Re: Strange issue with Outgoing access-list and QoS

paris2london · ‎08-01-2008

Hi all

I have the following issue, which I guess may be due to my IOS version.

IOS (tm) 3700 Software (C3745-IK9S-M), Version 12.3(6b), RELEASE SOFTWARE (fc1)

When I apply an outgoing access-list to an interface, my QoS shaping ceases to function. When I remove the access-list the QoS shaping kicks in.

In this version of IOS are security access-lists and QoS shaping mutually exclusive? or do I need to configure additional paramaters.

Any ideas?

tdrais · ‎08-01-2008

Check this link.

On output acl are processes before most QoS. It does not explicitly say shaping but I suspect it is done after the ACL.

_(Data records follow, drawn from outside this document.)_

(** The pieces have these sizes: each write stays inside its piece, and the packet
    below 2 GiB. *)
Fixpoint ops_fit (sizes : list nat) (total : Z) (os : list pop) : Prop :=
  match os with
  | [] => total < 2 ^ 31
  | PAlloc nb :: os => 0 ≤ nb ∧ total + 4 + nb < 2 ^ 31 ∧ ops_fit (sizes ++ [Z.to_nat nb]) (total + 4 + nb) os
  | PStore k o x :: os => (∃ n, sizes !! k = Some n ∧ (o + length x ≤ n)%nat) ∧ ops_fit sizes total os
  end.

Abbreviation sizes_of fs := (length <$> (fl_bytes <$> fs)).

Lemma field_load r f : field_in (rope_data r) f → rope_load r (fl_ptr f) (length (fl_bytes f)) = Ok (fl_bytes f).
Proof. intros (m & E & L & T & _). rewrite (surjective_pairing (fl_ptr f)). rewrite (rope_load_ok _ _ _ _ m) by done. by rewrite T. Qed.

Lemma pkt_ops_ok os w id fs total : pw_at (pw_buf w) id fs → pw_toSend w = Some (0, 4)%nat → r_ropeLen (pw_buf w) ≤ total →
  ops_fit (sizes_of fs) total os →
  ∃ w' fs', pkt_ops (w, fs) os = Ok (w', fs') ∧ pw_at (pw_buf w') id fs' ∧ pw_toSend w' = Some (0, 4)%nat.
Proof.
  revert w fs total. induction os as [|[nb|k o x] os IH]; intros w fs total P Et Lt Fit; cbn [pkt_ops pkt_op ops_fit] in *.
  - by exists w, fs.
  - destruct Fit as (Hn & Hb & Fit). destruct (pkt_allocBytes_ok w id fs nb P Hn) as (p & off & r & bs & -> & Lb & P' & L'); [lia|]. rewrite bind_Ok.
    pose proof (pa_fields _ _ _ P') as F. apply Forall_app in F as [_ F]. inversion F as [|? ? Fl _]; subst.
    pose proof (field_load _ _ Fl) as El. cbn [fl_ptr fl_bytes] in El. rewrite Lb in El. cbn [pw_buf pw_set_buf]. rewrite El, !bind_Ok.
    apply (IH _ _ (total + 4 + nb)); [done|done|cbn; lia|]. rewrite !fmap_app. cbn. by rewrite Lb.
  - destruct Fit as [(n & En & Ln) Fit]. rewrite list_lookup_fmap, list_lookup_fmap in En. destruct (fs !! k) as [f|] eqn:Ek; [|done]. injection En as <-.
    cbn [deref]. rewrite bind_Ok. destruct (store_field _ id fs k f o x P Ek Ln) as (r & -> & El & P'). rewrite !bind_Ok.
    apply (IH _ _ total); [done|done|cbn; lia|]. rewrite !list_fmap_insert. cbn. rewrite !length_app, length_take, length_drop.
    rewrite list_insert_id; [done|]. rewrite !list_lookup_fmap, Ek. cbn. f_equal. lia.
Qed.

paris2london · ‎08-01-2008

Thanks for that.

I read the article, and the output ACL is processed before QoS.

My outgoing access-list has the 'reflect' option and is not processed, when I remove the 'relect' option, QoS kicks in.

Any ideas.

tdrais · ‎08-01-2008

This is strange since reflexive acl modify the incoming access list and should not really affect the outbound traffic.

Sounds like a bug but its been a while since I used reflexive access lists. I generally use CBAC but you need the firewall feature set to do that.

This one sounds like a good case to call the TAC if you have a service agreement.